Si la direction Arafat semble avoir mesuré, à l’été 2000, qu’une nouvelle confrontation d’ampleur avec Israël était inévitable, rien n’indique qu’elle ait planifié ou organisé le soulèvement de septembre 2000, quand bien même elle s’y est en partie préparée. Ledit soulèvement, à l’instar de l’Intifada de 1987, est avant tout l’expression d’une révolte massive de la population palestinienne des territoires occupés contre la politique d’Israël, même si le caractère populaire du soulèvement n’a duré que quelques semaines. L’explosion de septembre 2000 a en réalité placé la direction de l’AP dans une situation inconfortable dans la mesure où elle a mis à nu les contradictions inhérentes au processus d’Oslo et à la position de l’AP, ni État ni mouvement de libération nationale. La stratégie suivie jusqu’alors par Yasser Arafat, à savoir une improbable combinaison entre négociations avec Israël et accompagnement de la radicalisation de la société palestinienne, a montré ses limites et a poussé la direction de l’AP à s’adapter à la nouvelle donne induite par le soulèvement et à essayer d’en tirer profit. « Le déclenchement de l’Intifada a permis à Yasser Arafat de recourir à une tactique familière, peaufinée durant sa longue carrière politique, al-huroub ila al-amam (la "fuite en avant"). Ni initiateur ni planificateur, il a en réalité saisi l’opportunité de l’éruption fortuite d’une crise majeure et d’incidents dramatiques, provoqués par d’autres acteurs, [...] et a ensuite cherché à intensifier et prolonger ces incidents [...] afin d’aboutir à une issue dont il pourrait tirer bénéfice »1.
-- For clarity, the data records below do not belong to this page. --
(** * ArticleGenius: the article-to-Markdown serializer of [src/App.js]

    The development embeds [formatArticleAsMarkdown] and the file name
    computed by [handleDownloadArticle] as Rocq functions over the
    JavaScript values that [response.json()] can deliver, and proves the
    properties of the specification about them.

    Conventions of the embedding:
    - a character of a Rocq [string] stands for one UTF-16 code unit, so the
      strings of the model are the JavaScript strings whose code units are
      below 256;
    - a JavaScript exception is the outcome [Throw]; the program only ever
      raises [TypeError], so one constructor is enough;
    - the local variable [markdown], which the [forEach] callbacks append
      to, is threaded explicitly through the callbacks;
    - to speak of side effects the function is embedded a second time, as
      code of the component that runs in a world made of the state of the
      component and of the requests to the browser, with [markdown] a
      variable of the call; the two embeddings are proved to agree;
    - what JavaScript does with a number (its truth value, its decimal
      text, its comparison with zero, the number a string converts to) is
      a parameter of the development, the class [JsNumber]. *)

From Stdlib Require Import Bool Arith List String Ascii Lia DecimalString.
Import ListNotations.
Open Scope string_scope.
Set Warnings "-register-all".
Yasser Arafat n’a pas davantage ordonné la militarisation du soulèvement, qui est avant tout la conséquence de la violence de la répression israélienne et de prises d’initiatives de militants et cadres intermédiaires du Fatah. Il a toutefois essayé de tirer profit des développements de la « deuxième Intifada », faisant le pari de la construction d’un rapport de forces militaire avec Israël afin d’améliorer la position palestinienne dans le cadre des négociations. Cette option s’est avérée être un échec, en raison notamment de l’inflexibilité israélienne (a fortiori après l’élection d’Ariel Sharon), mais également des désaccords de plus en plus notables au sein du noyau dirigeant de l’AP. En effet, si cette adaptation tactique a permis à Yasser Arafat de « resserrer les liens » avec l’appareil du Fatah de l’intérieur et de conserver une certaine légitimité aux yeux de la population des territoires occupés, elle a accéléré son isolement sur la scène internationale et favorisé la remise en question de son autorité au sein même de la direction de l’AP. L’exacerbation des rivalités au sein de cette direction se manifestera notamment par les appels à la « réforme » et par la prise de distance de plus en plus visible de Mahmoud Abbas, « chef de file des opposants à l’Intifada », à l’égard de Yasser Arafat.

1.
Yezid Sayigh, « Arafat and the anatomy of a revolt », Survival, vol. 43, n° 3, 2001, p. 47-60.